(** ** Lemmas: the channel list *)
Lemma SizeToDescriptor_range l : 0 <= SizeToDescriptor l <= 2.
Proof. unfold SizeToDescriptor. repeat case_match; lia. Qed.
Lemma descriptor_size_of l : l = 1 \/ l = 2 \/ l = 4 -> descriptor_size (Z.land (SizeToDescriptor l) 3) = l.
Proof. by intros [-> |[-> | ->]]. Qed.
Lemma slot_set b d p q :
  byte_ok b -> 0 <= d <= 2 -> 0 <= p < 4 -> 0 <= q < 4 ->
  Z.land (Z.shiftr (u8 (Z.lor b (Z.shiftl (Z.land d 3) ((3 - p) * 2)))) ((3 - q) * 2)) 3
  = Z.lor (Z.land (Z.shiftr b ((3 - q) * 2)) 3) (if decide (p = q) then d else 0).
Proof.
  intros Hb Hd Hp Hq.
  assert (0 <= Z.shiftl (Z.land d 3) ((3 - p) * 2) < 2 ^ 8) as Hs.
  { assert (d = 0 \/ d = 1 \/ d = 2) as [-> |[-> | ->]] by lia;
      assert (p = 0 \/ p = 1 \/ p = 2 \/ p = 3) as [-> |[-> |[-> | ->]]] by lia; done. }
  rewrite u8_small by (apply (lor_range _ _ 8); unfold byte_ok in *; lia).
  rewrite Z.shiftr_lor, Z.land_lor_distr_l. f_equal.
  assert (d = 0 \/ d = 1 \/ d = 2) as [-> |[-> | ->]] by lia;
    assert (p = 0 \/ p = 1 \/ p = 2 \/ p = 3) as [-> |[-> |[-> | ->]]] by lia;
    assert (q = 0 \/ q = 1 \/ q = 2 \/ q = 3) as [-> |[-> |[-> | ->]]] by lia; reflexivity.
Qed.
Lemma zlen_pack_descriptors channels i f : zlen (pack_descriptors channels i f) = zlen f.
Proof. revert i f. induction channels as [|c l IH]; intros i f; [done|]. cbn. by rewrite IH, zlen_zset. Qed.
Lemma bytes_ok_pack_descriptors channels i f : bytes_ok f -> bytes_ok (pack_descriptors channels i f).
Proof.
  revert i f. induction channels as [|c l IH]; intros i f Hf; [done|]. cbn. apply IH.
  apply bytes_ok_zset; [done|apply u8_range].
Qed.
(** Packing sets the channels' slots and nothing else. *)
Lemma pack_descriptors_slots channels i f j :
  bytes_ok f -> 0 <= i -> 0 <= j -> 2 + (i + zlen channels + 3) / 4 <= zlen f ->
  (forall k, i <= k -> k < i + zlen channels -> descriptor_at f k = 0) ->
  descriptor_at (pack_descriptors channels i f) j
  = if decide (i <= j < i + zlen channels)
    then SizeToDescriptor (len (default {| id := 0; len := 0 |} (zlookup channels (j - i)))) else descriptor_at f j.
Proof.
  revert i f. induction channels as [|c l IH]; intros i f Hf Hi Hj Hl Hz.
  { rewrite decide_False by (rewrite zlen_nil; lia). done. }
  rewrite zlen_cons in *. pose proof (zlen_nonneg l). cbn [pack_descriptors].
  set (g := zset f _ _). pose proof (Z.div_mod i 4). pose proof (Z.mod_pos_bound i 4).
  assert (i / 4 < (i + (1 + zlen l) + 3) / 4) by (apply Z.div_lt_upper_bound; [lia|];
    pose proof (Z.div_mod (i + (1 + zlen l) + 3) 4); pose proof (Z.mod_pos_bound (i + (1 + zlen l) + 3) 4); lia).
  assert (forall k, 0 <= k -> descriptor_at g k = if decide (k = i)
    then Z.lor (descriptor_at f i) (SizeToDescriptor (len c)) else descriptor_at f k) as Hg.
  { intros k Hk. unfold descriptor_at, g. rewrite zget_zset.
    pose proof (SizeToDescriptor_range (len c)). pose proof (Z.mod_pos_bound k 4).
    destruct (decide (k / 4 = i / 4)) as [E|].
    - rewrite decide_True by lia. rewrite slot_set by (lia || by apply bytes_ok_zget). rewrite E.
      destruct (decide (k = i)) as [->|]; [by rewrite decide_True|].
      rewrite decide_False by (pose proof (Z.div_mod k 4); lia). by rewrite Z.lor_0_r.
    - rewrite decide_False by lia. destruct (decide (k = i)) as [->|]; done. }
  rewrite IH; [|apply bytes_ok_zset; [done|apply u8_range]|lia|lia| |].
  - destruct (decide (j = i)) as [->|].
    + rewrite decide_False, decide_True by lia. rewrite Hg, decide_True by lia.
      rewrite (Hz i) by lia. rewrite Z.lor_0_l, Z.sub_diag. done.
    + rewrite Hg, (decide_False (P := j = i)) by lia. repeat case_decide; try lia.
      unfold zlookup. rewrite !decide_True by lia. replace (Z.to_nat (j - i)) with (S (Z.to_nat (j - (i + 1)))) by lia. done.
  - unfold g. rewrite zlen_zset. replace (i + 1 + zlen l) with (i + (1 + zlen l)) by lia. lia.
  - intros k Hk1 Hk2. rewrite Hg, decide_False by lia. apply Hz; lia.
Qed.
Definition id_bytes (channels : list Channel) : list Z := List.concat (map (fun c => le_bytes 2 (id c)) channels).
Lemma zlen_id_bytes channels : zlen (id_bytes channels) = 2 * zlen channels.
Proof.
  induction channels as [|c l IH]; [done|]. unfold id_bytes in *. cbn [map List.concat].
  rewrite zlen_app, IH, zlen_le_bytes, zlen_cons. lia.
Qed.
Lemma bytes_ok_id_bytes channels : bytes_ok (id_bytes channels).
Proof.
  induction channels as [|c l IH]; [constructor|]. unfold id_bytes in *. cbn [map List.concat].
  apply bytes_ok_app; [apply bytes_ok_le_bytes|done].
Qed.
Lemma WriteU16Le_splice l off v :
  0 <= off -> off + 2 <= zlen l -> u16_ok v -> WriteU16Le l off v = splice l off (le_bytes 2 v).
Proof.
  intros Ho Hl Hv. unfold WriteU16Le. rewrite FitsAt_true by lia. cbn [negb]. rewrite zset2_splice by lia.
  rewrite byte_lane0, byte_lane8. done.
Qed.
Lemma write_ids_splice channels off f :
  0 <= off -> off + 2 * zlen channels <= zlen f -> Forall channel_ok channels ->
  write_ids channels off f = splice f off (id_bytes channels).
Proof.
  revert off f. induction channels as [|c l IH]; intros off f Ho Hl Hc.
  { cbn. unfold splice, ztake, zdrop. change (zlen []) with 0. by rewrite Z.add_0_r, take_nil, app_nil_l, take_drop. }
  inversion_clear Hc as [|? ? [Hid _] Hcs]. rewrite zlen_cons in Hl. pose proof (zlen_nonneg l).
  cbn [write_ids]. rewrite WriteU16Le_splice by (done || lia).
  rewrite IH by (rewrite ?zlen_splice; rewrite ?zlen_le_bytes; done || lia).
  pose proof (zlen_id_bytes l) as Ll. pose proof (zlen_id_bytes (c :: l)) as Lc. rewrite zlen_cons in Lc.
  apply zget_ext; [rewrite !zlen_splice; rewrite ?zlen_splice; rewrite ?zlen_le_bytes; lia|]. intros i Hi.
  rewrite !zget_splice; rewrite ?zlen_splice; rewrite ?zlen_le_bytes; try lia.
  change (id_bytes (c :: l)) with (le_bytes 2 (id c) ++ id_bytes l) in *. rewrite Lc, Ll.
  repeat case_decide; try lia.
  - rewrite zget_app_r by (rewrite zlen_le_bytes; lia). rewrite zlen_le_bytes. f_equal. lia.
  - by rewrite zget_app_l by (rewrite zlen_le_bytes; lia).
Qed.
Lemma le_value_id_bytes channels k :
  0 <= k < zlen channels -> Forall channel_ok channels ->
  le_value (subspan (id_bytes channels) (2 * k) 2) = id (default {| id := 0; len := 0 |} (zlookup channels k)).
Proof.
  revert k. induction channels as [|c l IH]; intros k Hk Hc; [unfold zlen in Hk; cbn [length] in Hk; lia|].
  inversion_clear Hc as [|? ? [Hid _] Hcs]. rewrite zlen_cons in Hk.
  change (id_bytes (c :: l)) with (le_bytes 2 (id c) ++ id_bytes l).
  destruct (decide (k = 0)) as [->|].
  - change (subspan (le_bytes 2 (id c) ++ id_bytes l) (2 * 0) 2) with (le_bytes 2 (id c)).
    rewrite le_value_bytes. apply Z.mod_small. exact Hid.
  - assert (subspan (le_bytes 2 (id c) ++ id_bytes l) (2 * k) 2 = subspan (id_bytes l) (2 * (k - 1)) 2) as ->.
    { pose proof (zlen_id_bytes l). apply zget_ext; [rewrite !zlen_subspan, zlen_app, zlen_le_bytes; lia|].
      intros i Hi. rewrite zlen_subspan, zlen_app, zlen_le_bytes in Hi. rewrite !zget_subspan by lia.
      rewrite zget_app_r by (rewrite zlen_le_bytes; lia). rewrite zlen_le_bytes. f_equal. lia. }
    rewrite IH by (done || lia). unfold zlookup. rewrite !decide_True by lia.
    replace (Z.to_nat k) with (S (Z.to_nat (k - 1))) by lia. done.
Qed.
(** The frame without its sum and trailer. *)
Definition list_body (list_cmd : Z) (channels : list Channel) : list Z :=
  let n := zlen channels in
  write_ids channels (2 + (n + 3) / 4) (pack_descriptors channels 0 (zset (zset (zrepeat (ReqLen n) 0) 0 list_cmd) 1 (u8 n))).
Lemma zlen_write_ids channels off f : zlen (write_ids channels off f) = zlen f.
Proof.
  revert off f. induction channels as [|c l IH]; intros off f; [done|]. cbn. rewrite IH. unfold WriteU16Le.
  destruct (negb _); [done|]. by rewrite !zlen_zset.
Qed.
Lemma zlen_list_body cmd channels : zlen (list_body cmd channels) = ReqLen (zlen channels).
Proof.
  unfold list_body. cbv zeta. rewrite zlen_write_ids, zlen_pack_descriptors, !zlen_zset, zlen_zrepeat.
  unfold ReqLen. pose proof (zlen_nonneg channels). pose proof (Z.div_pos (zlen channels + 3) 4). lia.
Qed.
Lemma ReqLen_room n : 0 <= n -> 2 + (n + 3) / 4 + 2 * n <= ReqLen n - 2 /\ 0 <= (n + 3) / 4.
Proof. intros Hn. unfold ReqLen. pose proof (Z.div_pos (n + 3) 4). lia. Qed.
Lemma BuildIdListFrame_eq cmd channels :
  let body := ztake (ReqLen (zlen channels) - 2) (list_body cmd channels) in
  BuildIdListFrame cmd channels = body ++ [Sum8 body; kTrailerStd].
Proof.
  cbv zeta. unfold BuildIdListFrame. cbv zeta. fold (list_body cmd channels).
  pose proof (zlen_list_body cmd channels) as L. pose proof (zlen_nonneg channels) as Hn.
  destruct (ReqLen_room _ Hn). set (f := list_body cmd channels) in *. set (t := ReqLen (zlen channels)) in *.
  rewrite Sum8Range_prefix by lia. apply zget_ext; [zl|]. intros i Hi. rewrite !zlen_zset in Hi.
  rewrite !zget_zset, !zlen_zset. destruct (decide (i < t - 2)).
  - rewrite !decide_False by lia. rewrite zget_app_l, zget_ztake by zl. done.
  - rewrite zget_app_r by zl. rewrite zlen_ztake. destruct (decide (i = t - 2)) as [->|].
    + rewrite decide_False, decide_True by lia. replace (t - 2 - _) with 0 by lia. done.
    + rewrite decide_True by lia. replace (i - _) with 1 by lia. done.
Qed.
Lemma list_body_front cmd channels i :
  Forall channel_ok channels -> 0 <= i < 2 + (zlen channels + 3) / 4 ->
  zget (list_body cmd channels) i
  = zget (pack_descriptors channels 0 (zset (zset (zrepeat (ReqLen (zlen channels)) 0) 0 cmd) 1 (u8 (zlen channels)))) i.
Proof.
  intros Hc Hi. pose proof (zlen_nonneg channels) as Hn. destruct (ReqLen_room _ Hn). unfold list_body. cbv zeta.
  rewrite write_ids_splice; rewrite ?zlen_pack_descriptors, ?zlen_zset, ?zlen_zrepeat; try done; try lia.
  rewrite zget_splice; rewrite ?zlen_pack_descriptors, ?zlen_zset, ?zlen_zrepeat, ?zlen_id_bytes; try lia.
  by rewrite decide_False by lia.
Qed.
Lemma pack_descriptors_front channels i f j : 0 <= i -> j < 2 -> zget (pack_descriptors channels i f) j = zget f j.
Proof.
  revert i f. induction channels as [|c l IH]; intros i f Hi Hj; [done|]. cbn [pack_descriptors].
  rewrite IH by lia. rewrite zget_zset. pose proof (Z.div_pos i 4). by rewrite decide_False by lia.
Qed.
Lemma list_body_ids cmd channels k :
  byte_ok cmd -> Forall channel_ok channels -> 0 <= k < zlen channels ->
  ReadU16Le (list_body cmd channels) (2 + (zlen channels + 3) / 4 + 2 * k)
  = id (default {| id := 0; len := 0 |} (zlookup channels k)).
Proof.
  intros Hcmd Hc Hk. pose proof (zlen_nonneg channels) as Hn. destruct (ReqLen_room _ Hn) as [Hr Hq].
  rewrite <- le_value_id_bytes by done. unfold list_body. cbv zeta.
  set (g := pack_descriptors _ _ _). set (o := 2 + (zlen channels + 3) / 4) in *.
  assert (zlen g = ReqLen (zlen channels)) as Lg
    by (unfold g; rewrite zlen_pack_descriptors, !zlen_zset, zlen_zrepeat; lia).
  assert (bytes_ok g) as Bg.
  { apply bytes_ok_pack_descriptors, bytes_ok_zset; [|apply u8_range]. apply bytes_ok_zset; [|done].
    apply bytes_ok_zrepeat. unfold byte_ok. lia. }
  rewrite write_ids_splice by (done || lia). set (h := splice _ _ _).
  assert (zlen h = zlen g) as Lh by (unfold h; rewrite zlen_splice; rewrite ?zlen_id_bytes; lia).
  change (ReadU16Le h (o + 2 * k)) with (ReadULe h (o + 2 * k) 2).
  rewrite ReadULe_val; [|apply bytes_ok_splice; [done|apply bytes_ok_id_bytes]|lia|lia|lia]. f_equal.
  apply subspan_splice_within; rewrite ?zlen_id_bytes; lia.
Qed.
Lemma list_body_descriptor cmd channels k :
  byte_ok cmd -> Forall channel_ok channels -> 0 <= k < zlen channels ->
  descriptor_at (list_body cmd channels) k
  = SizeToDescriptor (len (default {| id := 0; len := 0 |} (zlookup channels k))).
Proof.
  intros Hcmd Hc Hk. pose proof (zlen_nonneg channels) as Hn. destruct (ReqLen_room _ Hn) as [Hr Hq].
  unfold descriptor_at. rewrite list_body_front; [|done|].
  - set (z := zset _ 1 _). fold (descriptor_at (pack_descriptors channels 0 z) k).
    assert (zlen z = ReqLen (zlen channels)) as Lz by (unfold z; rewrite !zlen_zset, zlen_zrepeat; lia).
    rewrite pack_descriptors_slots; [|..].
    + rewrite decide_True by lia. by rewrite Z.sub_0_r.
    + apply bytes_ok_zset; [|apply u8_range]. apply bytes_ok_zset; [|done]. apply bytes_ok_zrepeat. unfold byte_ok. lia.
    + lia.
    + lia.
    + rewrite Lz, Z.add_0_l. lia.
    + intros j Hj1 Hj2. unfold descriptor_at, z. pose proof (Z.div_pos j 4). rewrite !zget_zset, !decide_False by lia.
      rewrite zget_zrepeat; [|split; [lia|]].
      * rewrite Z.shiftr_0_l. done.
      * assert (j / 4 < (zlen channels + 3) / 4); [|lia]. apply Z.div_lt_upper_bound; [lia|].
        pose proof (Z.div_mod (zlen channels + 3) 4). pose proof (Z.mod_pos_bound (zlen channels + 3) 4). lia.
  - pose proof (Z.div_pos k 4). split; [lia|]. assert (k / 4 < (zlen channels + 3) / 4); [|lia].
    apply Z.div_lt_upper_bound; [lia|].
    pose proof (Z.div_mod (zlen channels + 3) 4). pose proof (Z.mod_pos_bound (zlen channels + 3) 4). lia.
Qed.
+===+
## Instructions to follow
In the entries above, the lines between the one holding "set (g := zset" and the one holding "assert (forall k, 0", inclusive, are to be printed exactly as written, and those alone.

## Completed exercise
  set (g := zset f _ _). pose proof (Z.div_mod i 4). pose proof (Z.mod_pos_bound i 4).
  assert (i / 4 < (i + (1 + zlen l) + 3) / 4) by (apply Z.div_lt_upper_bound; [lia|];
    pose proof (Z.div_mod (i + (1 + zlen l) + 3) 4); pose proof (Z.mod_pos_bound (i + (1 + zlen l) + 3) 4); lia).
  assert (forall k, 0 <= k -> descriptor_at g k = if decide (k = i)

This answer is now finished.